La Ville persiste et signe
En plaidoirie, Me Caroline Gelac, avocate au Service des affaires juridiques de la ville, a martelé qu’il n’y a jamais eu de «promesse claire» quant au nombre de tours autorisées dans le cadre du projet Aquablu, ajoutant que «la Ville était dans son droit» de recourir à un RCI pour modifier son schéma d’aménagement et de développement révisé (SADR).
Contrairement à un changement de zonage, un règlement de contrôle intérimaire «crée un effet de gel», a-t-elle expliqué devant la Cour.
Quant aux fonctionnaires municipaux venus reconnaître «candidement» durant les audiences que le choix de l’outil réglementaire avait pour but d’éviter la tenue d’un référendum, Me Gelac a cité la jurisprudence dans la cause opposant l’Association des villégiateurs et résidents du lac Cayamant à la Municipalité de Cayamant: «[…] il a été reconnu qu’une Municipalité qui adopte un règlement susceptible d’être soumis à l’approbation référendaire peut décider de retirer son règlement avant la tenue du référendum afin d’atteindre ses fins en procédant par un autre moyen, et ce, dans la mesure où elle poursuit un objectif légitime dans l’intérêt public».

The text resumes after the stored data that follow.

(** * The fiftyone front end: sidebar field groups, sidebar layout,
      the dataset route and the Teams lead form

    A shallow embedding of
      - [electron/app/containers/SamplesContainer.tsx]
        ([DisplayOptionsWrapper]: the [labelNameGroups] loop,
        [getDisplayOptions], [updateSidebarHeight]),
      - [app/packages/app/src/Root/Datasets/Dataset.tsx] (the [Dataset]
        route component and its effect),
      - the Teams form component ([submit], [setFormValue] and the
        button's [disabled] expression),
      - the dataset container ([Dataset] with [useResetPaths]: its two
        effects and what it renders).

    JavaScript objects used as dictionaries are finite maps with string
    keys; a property read that yields [undefined] is [None], and where
    a value read from a plain object is used as it comes, the members it
    inherits from [Object.prototype] are modelled too.  Exceptions
    are values of a sum type, and the code that mutates component or
    store state is written in a small state-and-exception monad. *)

From Stdlib Require Import ZArith String Ascii.
From Stdlib Require OrderedTypeEx.
From stdpp Require Import base gmap strings list sorting.

Local Open Scope string_scope.
Local Open Scope list_scope.

(** * Part I: the embedding *)

(** ** JavaScript exceptions *)

Inductive JsError : Type :=
| TypeError (msg : string)
| Error (msg : string)
| NotFoundError (path : string).

Definition Result (A : Type) : Type := JsError + A.

(** ** State and exceptions

    [Eff S A]: a computation over a mutable state [S] that returns an [A]
    or throws.  A throw keeps the state reached so far, as a JavaScript
    exception does. *)

Definition Eff (S A : Type) : Type := S → Result A * S.

Section Eff.
Context {S : Type}.

Definition ret {A} (a : A) : Eff S A := λ s, (inr a, s).
Definition throw {A} (e : JsError) : Eff S A := λ s, (inl e, s).
Definition bind {A B} (m : Eff S A) (k : A → Eff S B) : Eff S B :=
  λ s, match m s with
       | (inl e, s') => (inl e, s')
       | (inr a, s') => k a s'
       end.
(** [try { m } catch (e) { h e }], and [promise.catch(h)]. *)
Definition catch {A} (m : Eff S A) (h : JsError → Eff S A) : Eff S A :=
  λ s, match m s with
       | (inl e, s') => h e s'
       | (inr a, s') => (inr a, s')
       end.
Definition gets {A} (f : S → A) : Eff S A := λ s, (inr (f s), s).
Definition modify (f : S → S) : Eff S unit := λ s, (inr tt, f s).
End Eff.

Notation "x <- m ;; k" := (bind m (λ x, k))
  (at level 20, m at level 99, k at level 200, only parsing).
Notation "m ;; k" := (bind m (λ _, k))
  (at level 100, k at level 200, only parsing, right associativity).

(** Reading a member of a reference that may be [null]: a [TypeError]
    on [null]. *)
Definition member {S A} (r : option A) : Eff S A :=
  match r with
  | Some a => ret a
  | None => throw (TypeError "Cannot read properties of null")
  end.

(** Truthiness of a reference, of a string and of a number. *)
Definition truthy_ref {A} (r : option A) : bool :=
  match r with Some _ => true | None => false end.
Definition truthy_string (s : string) : bool :=
  negb (String.eqb s "").
Definition truthy_number (n : Z) : bool := negb (n =? 0)%Z.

Dans le dossier d’Aquablu, Me Caroline Gelac a plaidé que «cet objectif était de limiter la circulation pour le bien des citoyens du secteur».
Étude de circulation
Par ailleurs, s’il reconnaît un problème d’accès à l’autoroute 13 Sud via le boulevard Samson Ouest au moment où les plaintes citoyennes ont été déposées il y a 7 ans, Me Legendre allègue que la Ville a agi de mauvaise foi en négligeant de revalider les données de l’étude de circulation menée en février 2019 par la firme SNC-Lavalin avant de convertir en mesure permanente – en novembre 2022 – le règlement qui se voulait temporaire (RCI) en 2020 pour corriger une problématique alors jugée urgente.

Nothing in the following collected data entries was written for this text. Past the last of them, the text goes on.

Lemma escape_quotes_cons (c : ascii) (s : string) :
  escape_quotes (String c s)
  = if Ascii.eqb JS.dquote c
    then String JS.backslash (String JS.dquote (escape_quotes s))
    else String c (escape_quotes s).
Proof.
  unfold escape_quotes. cbn [JS.replace_all].
  destruct (Ascii.eqb JS.dquote c); reflexivity.
Qed.

(** An escaped text never starts with a double quote. *)
Lemma escape_quotes_head (s t : string) :
  escape_quotes s <> String JS.dquote t.
Proof.
  destruct s as [|c s]; [discriminate|].
  rewrite escape_quotes_cons.
  destruct (Ascii.eqb JS.dquote c) eqn:E; [discriminate|].
  intros H. injection H as -> _. now rewrite Ascii.eqb_refl in E.
Qed.

Lemma escape_quotes_injective (a b : string) :
  escape_quotes a = escape_quotes b -> a = b.
Proof.
  revert b. induction a as [|c a IH]; intros b H.
  - destruct b as [|d b]; [reflexivity|].
    rewrite escape_quotes_cons in H.
    destruct (Ascii.eqb JS.dquote d); discriminate.
  - destruct b as [|d b].
    + rewrite escape_quotes_cons in H.
      destruct (Ascii.eqb JS.dquote c); discriminate.
    + rewrite !escape_quotes_cons in H.
      destruct (Ascii.eqb JS.dquote c) eqn:Ec;
        destruct (Ascii.eqb JS.dquote d) eqn:Ed.
      * apply Ascii.eqb_eq in Ec, Ed. subst c d.
        injection H as H. now rewrite (IH b H).
      * injection H as _ H. symmetry in H. now apply escape_quotes_head in H.
      * injection H as _ H. now apply escape_quotes_head in H.
      * injection H as -> H. now rewrite (IH b H).
Qed.

Lemma escape_quotes_plain (s : string) :
  all_chars (fun c => negb (Ascii.eqb c JS.dquote)) s = true ->
  escape_quotes s = s.
Proof.
  induction s as [|c s IH]; [reflexivity|].
  cbn [all_chars]. intros H. apply andb_true_iff in H as [Hc Hs].
  apply negb_true_iff in Hc. rewrite Ascii.eqb_sym in Hc.
  now rewrite escape_quotes_cons, Hc, (IH Hs).
Qed.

D’autant qu’une seconde étude commandée en 2020 par la Ville à la firme de génie FNX-Innov arrivait à des conclusions diamétralement opposées à celles de SNC-Lavalin, et ce, en vertu des mêmes paramètres et mesures de mitigation proposées, souligne Me Legendre.

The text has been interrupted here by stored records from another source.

(** * SentinelLink backend: the incident lifecycle engine

    A shallow embedding of the incident service
    ([services/incident.service.ts]), the duplicate detector
    ([utils/duplicateDetector.ts]), the distance utility
    ([utils/distance.ts]), the media upload wrapper
    ([config/cloudinary.ts]), the error middleware
    ([middleware/error.middleware.ts]) and the parts of the incident
    controller and validation schema that the properties below talk about.

    Conventions of the embedding.
    - A JavaScript [number] holding a coordinate or a distance is a real
      number ([R]); rounding of IEEE doubles is not modelled. Counters and
      millisecond timestamps are integers ([Z]).
    - The database, the socket server, the media store, the clock and the
      uuid generator form one explicit [World] that every operation threads.
    - An [async] function is a tree of atomic steps ([Async]); each [await]
      is a point at which other requests may run. *)

From Stdlib Require Import List String Ascii ZArith Bool Lia DecimalString.
From Stdlib Require Import Reals Lra.
From Stdlib Require Import Sorting.Sorted Sorting.Permutation.
Import ListNotations.

Local Open Scope string_scope.
Local Open Scope Z_scope.

(* ------------------------------------------------------------------ *)
(** ** Strings *)

Module Js.

(** [String.prototype.toUpperCase], on ASCII letters. *)
Definition upper_ascii (c : ascii) : ascii :=
  let n := nat_of_ascii c in
  if andb (Nat.leb 97 n) (Nat.leb n 122) then ascii_of_nat (n - 32) else c.

Fixpoint toUpperCase (s : string) : string :=
  match s with
  | EmptyString => EmptyString
  | String c r => String (upper_ascii c) (toUpperCase r)
  end.

(** Truthiness of a string: only the empty string is falsy. *)
Definition truthy (s : string) : bool :=
  match s with EmptyString => false | _ => true end.

(** Truthiness of an optional string ([undefined] is falsy). *)
Definition truthy_opt (s : option string) : bool :=
  match s with Some s => truthy s | None => false end.

(** [Array.prototype.join]. *)
Fixpoint join (sep : string) (l : list string) : string :=
  match l with
  | [] => ""
  | [x] => x
  | x :: r => x ++ sep ++ join sep r
  end.

(** Comparison of two reals as a boolean, for [<=] on numbers. *)
Definition Rleb (x y : R) : bool := if Rle_dec x y then true else false.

À cet égard, Me Gelac a indiqué qu’il «aurait été déraisonnable» de retirer le seuil de densité maximale de 38 unités de logement par hectare dans un «secteur enclavé», considérant que l’étude de FNX avait été effectuée en période pandémique et que les mesures d’atténuation à la circulation n’étaient pas en place au moment d’adopter le CDU à l’automne 2022.
Expropriation déguisée
Pour les avocats du promoteur, il s’agit d’une situation d’expropriation déguisée, ce que conteste la Ville qui fait valoir, entre autres usages permis sur le lot vacant de 55 000 pieds carrés, l’implantation possible de petits commerces de proximité.
«Ça ne fait aucun sens, a répliqué Me Legendre en chiffrant la valeur marchande du terrain à 8 M$. De venir dire que ce terrain-là manifestement [loti] à des fins de développement résidentiel pourrait accueillir un dépanneur ou une église, ce n’est absolument pas raisonnable»
Dans l’éventualité où le Tribunal débouterait leur client de sa demande, les avocats de John Garabedian ont signifié qu’ils intenteraient une poursuite de 20 M$ en dommage et intérêt contre la Ville de Laval.
Au terme des huit jours d’audience, le juge Stéphane Lacoste avait pris l’affaire en délibéré le 27 février dernier, précisant qu’il s’y pencherait vers la fin du mois d’avril.